- [What to do]:
Once you have located the line containing "phentsize ← opt (read_u16 bytes 0 54);" in the material below, return it exactly along with each line after it through the line containing "bool_decide (read_u16 bytes 0 16".
********
(* ===== verification/Elf.v ===== *)
(** * The ELF loader (src/elf.rs)

    [load] parses an ELF64 executable, builds an address space for it and
    maps its segments, a stack and its arguments.  The state is physical
    memory and the frame allocator; a function that returns an [Option]
    keeps the effects it had before a [None]. *)

From S2P Require Import Prelude X86 FrameAlloc Paging AddressSpace Mapper.

Definition EI_MAG : list Z := [0x7f; 69; 76; 70].
Definition ELFCLASS64 : Z := 2.
Definition ELFDATA2LSB : Z := 1.
Definition ET_EXEC : Z := 2.
Definition EM_X86_64 : Z := 0x3e.
Definition PT_LOAD : Z := 1.
Definition PF_W : Z := 2.
Definition STACK_SIZE : Z := PAGE_SIZE.
Definition ARGS_SIZE : Z := PAGE_SIZE.

Record LoadedElf := mkLoadedElf {
  page_table : Z;
  entry : Z;
  stack_top : Z;
  args_ptr : Z;
  args_len : Z;
}.

(** [read_u16], [read_u32] and [read_u64] for 2, 4 and 8 bytes. *)
Definition read_uint (n : Z) (bytes : list Z) (base offset : Z) : option Z :=
  start ← checked_add base offset;
  end_ ← checked_add start n;
  le_decode <$> slice bytes start end_.

Definition read_u16 := read_uint 2.
Definition read_u32 := read_uint 4.
Definition read_u64 := read_uint 8.

(** [addr.checked_add(align - 1)? & !(align - 1)]: [!] is the complement in
    64 bits. *)
Definition align_up (addr align : Z) : option Z :=
  s ← checked_add addr (align - 1);
  Some (Z.land s (Z.ldiff (2 ^ 64 - 1) (align - 1))).

Section Loader.
Context {crate : X86Crate} {mapper : PageMapper} {A : Type} `{!FrameAllocator A, !FrameDeallocator A}.

(** Code that may panic or return [None], on memory and the allocator. *)
Definition L (X : Type) : Type := mem * A -> outcome (option X * (mem * A)).

#[export] Instance L_ret : MRet L := fun X x s => Ok (Some x, s).
#[export] Instance L_bind : MBind L := fun X Y f o s =>
  match o s with
  | Ok (Some x, s') => f x s'
  | Ok (None, s') => Ok (None, s')
  | Panic msg => Panic msg
  end.

(** The [?] operator, and a computation without effect. *)
Definition opt {X} (o : option X) : L X := fun s => Ok (o, s).
Definition pure {X} (o : outcome X) : L X := fun s => x ← o; Ok (Some x, s).
Definition ensure (b : bool) : L unit := opt (if b then Some tt else None).

Definition copy_page (file_bytes : list Z) (i frame : Z) (m : mem) : mem :=
  let m1 := zero_bytes m frame PAGE_SIZE in
  let page_offset_in_segment := i * PAGE_SIZE in
  if page_offset_in_segment <? Z.of_nat (length file_bytes) then
    let copy_len := Z.min (Z.of_nat (length file_bytes) - page_offset_in_segment) PAGE_SIZE in
    write_list m1 frame (take (Z.to_nat copy_len) (drop (Z.to_nat page_offset_in_segment) file_bytes))
  else m1.

(** One page of the loop of [map_segment]. *)
Definition map_segment_page (l4 : Z) (file_bytes : list Z) (flags start_page i : Z) : L unit := fun '(m, a) =>
  page ← expect (va_add start_page (i * PAGE_SIZE)) "Page + u64";
  '(r, a1) ← allocate_frame a;
  frame ← expect r "no physical frames left to load ELF segment";
  '(err, m1, a2) ← map_to m l4 page frame flags a1;
  match err with
  | Some _ => Panic "failed to map ELF segment page"
  | None => Ok (Some tt, (copy_page file_bytes i frame m1, a2))
  end.

Fixpoint map_segment_pages (l4 : Z) (file_bytes : list Z) (flags start_page : Z) (indexes : list nat) : L unit :=
  match indexes with
  | [] => mret tt
  | i :: rest =>
      _ ← map_segment_page l4 file_bytes flags start_page (Z.of_nat i);
      map_segment_pages l4 file_bytes flags start_page rest
  end.

Definition segment_flags (writable : bool) : Z :=
  let flags := Z.lor PRESENT USER_ACCESSIBLE in
  if writable then Z.lor flags WRITABLE else flags.

Definition map_segment (l4 : Z) (file_bytes : list Z) (vaddr mem_size : Z) (writable : bool) : L unit :=
  if mem_size =? 0 then mret tt
  else
    _ ← ensure (negb (negb (vaddr mod PAGE_SIZE =? 0) || (0x800000000000 <=? vaddr)));
    let flags := segment_flags writable in
    s ← opt (checked_add vaddr mem_size);
    last_byte ← opt (checked_sub s 1);
    start_addr ← opt (va_try_new vaddr);
    end_addr ← opt (va_try_new last_byte);
    let start_page := page_containing start_addr in
    let end_page := page_containing end_addr in
    d ← pure (sub_w end_page start_page);
    let page_count := d / PAGE_SIZE + 1 in
    map_segment_pages l4 file_bytes flags start_page (seq 0 (Z.to_nat page_count)).

(** One program header; [highest] is [highest_mapped]. *)
Definition load_segment (l4 : Z) (bytes : list Z) (phoff phentsize : Z) (i : nat) (highest : Z) : L Z :=
  ofs ← opt (checked_mul (Z.of_nat i) phentsize);
  ph ← opt (checked_add phoff ofs);
  p_type ← opt (read_u32 bytes ph 0);
  if negb (p_type =? PT_LOAD) then mret highest
  else
    p_flags ← opt (read_u32 bytes ph 4);
    p_offset ← opt (read_u64 bytes ph 8);
    p_vaddr ← opt (read_u64 bytes ph 16);
    p_filesz ← opt (read_u64 bytes ph 32);
    p_memsz ← opt (read_u64 bytes ph 40);
    let writable := negb (Z.land p_flags PF_W =? 0) in
    file_end ← opt (checked_add p_offset p_filesz);
    file_bytes ← opt (slice bytes p_offset file_end);
    _ ← map_segment l4 file_bytes p_vaddr p_memsz writable;
    seg_end ← opt (checked_add p_vaddr p_memsz);
    mret (Z.max highest seg_end).

Fixpoint load_segments (l4 : Z) (bytes : list Z) (phoff phentsize : Z) (indexes : list nat) (highest : Z) : L Z :=
  match indexes with
  | [] => mret highest
  | i :: rest =>
      h ← load_segment l4 bytes phoff phentsize i highest;
      load_segments l4 bytes phoff phentsize rest h
  end.

Definition load_segments_and_stack (l4 : Z) (bytes args : list Z) : L (Z * Z * Z * Z) :=
  entry ← opt (read_u64 bytes 0 24);
  phoff ← opt (read_u64 bytes 0 32);
  phentsize ← opt (read_u16 bytes 0 54);
  phnum ← opt (read_u16 bytes 0 56);
  highest_mapped ← load_segments l4 bytes phoff phentsize (seq 0 (Z.to_nat phnum)) 0;
  top ← opt (align_up highest_mapped PAGE_SIZE);
  stack_bottom ← opt (checked_add top PAGE_SIZE);
  _ ← map_segment l4 [] stack_bottom STACK_SIZE true;
  stack_end ← opt (checked_add stack_bottom STACK_SIZE);
  sp ← opt (checked_sub stack_end 16);
  stack_top ← opt (va_try_new sp);
  entry ← opt (va_try_new entry);
  args_bottom ← opt (checked_add stack_bottom STACK_SIZE);
  _ ← map_segment l4 args args_bottom ARGS_SIZE false;
  args_ptr ← opt (va_try_new args_bottom);
  mret (entry, stack_top, args_ptr, Z.of_nat (length args)).

(** The checks of the fixed header. *)
Definition header_ok (bytes : list Z) : bool :=
  (64 <=? length bytes)%nat &&
  bool_decide (take 4 bytes = EI_MAG) && bool_decide (bytes !! 4%nat = Some ELFCLASS64) &&
  bool_decide (bytes !! 5%nat = Some ELFDATA2LSB) &&
  bool_decide (read_u16 bytes 0 16 = Some ET_EXEC) && bool_decide (read_u16 bytes 0 18 = Some EM_X86_64).

Definition load (bytes : list Z) (cr3 physical_memory_offset : Z) (args : list Z) : L LoadedElf := fun '(m, a) =>
  if negb (header_ok bytes) then Ok (None, (m, a))
  else
    '(l4, m1, a1) ← new_address_space m cr3 physical_memory_offset a;
    '(r, (m2, a2)) ← load_segments_and_stack l4 bytes args (m1, a1);
    match r with
    | Some (entry, stack_top, args_ptr, args_len) =>
        Ok (Some (mkLoadedElf l4 entry stack_top args_ptr args_len), (m2, a2))
    | None =>
        a3 ← free_address_space m2 (0, 0) l4 physical_memory_offset a2;
        Ok (None, (m2, a3))
    end.
End Loader.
********
- [Written answer]:
  phentsize ← opt (read_u16 bytes 0 54);
  phnum ← opt (read_u16 bytes 0 56);
  highest_mapped ← load_segments l4 bytes phoff phentsize (seq 0 (Z.to_nat phnum)) 0;
  top ← opt (align_up highest_mapped PAGE_SIZE);
  stack_bottom ← opt (checked_add top PAGE_SIZE);
  _ ← map_segment l4 [] stack_bottom STACK_SIZE true;
  stack_end ← opt (checked_add stack_bottom STACK_SIZE);
  sp ← opt (checked_sub stack_end 16);
  stack_top ← opt (va_try_new sp);
  entry ← opt (va_try_new entry);
  args_bottom ← opt (checked_add stack_bottom STACK_SIZE);
  _ ← map_segment l4 args args_bottom ARGS_SIZE false;
  args_ptr ← opt (va_try_new args_bottom);
  mret (entry, stack_top, args_ptr, Z.of_nat (length args)).

(** The checks of the fixed header. *)
Definition header_ok (bytes : list Z) : bool :=
  (64 <=? length bytes)%nat &&
  bool_decide (take 4 bytes = EI_MAG) && bool_decide (bytes !! 4%nat = Some ELFCLASS64) &&
  bool_decide (bytes !! 5%nat = Some ELFDATA2LSB) &&
  bool_decide (read_u16 bytes 0 16 = Some ET_EXEC) && bool_decide (read_u16 bytes 0 18 = Some EM_X86_64).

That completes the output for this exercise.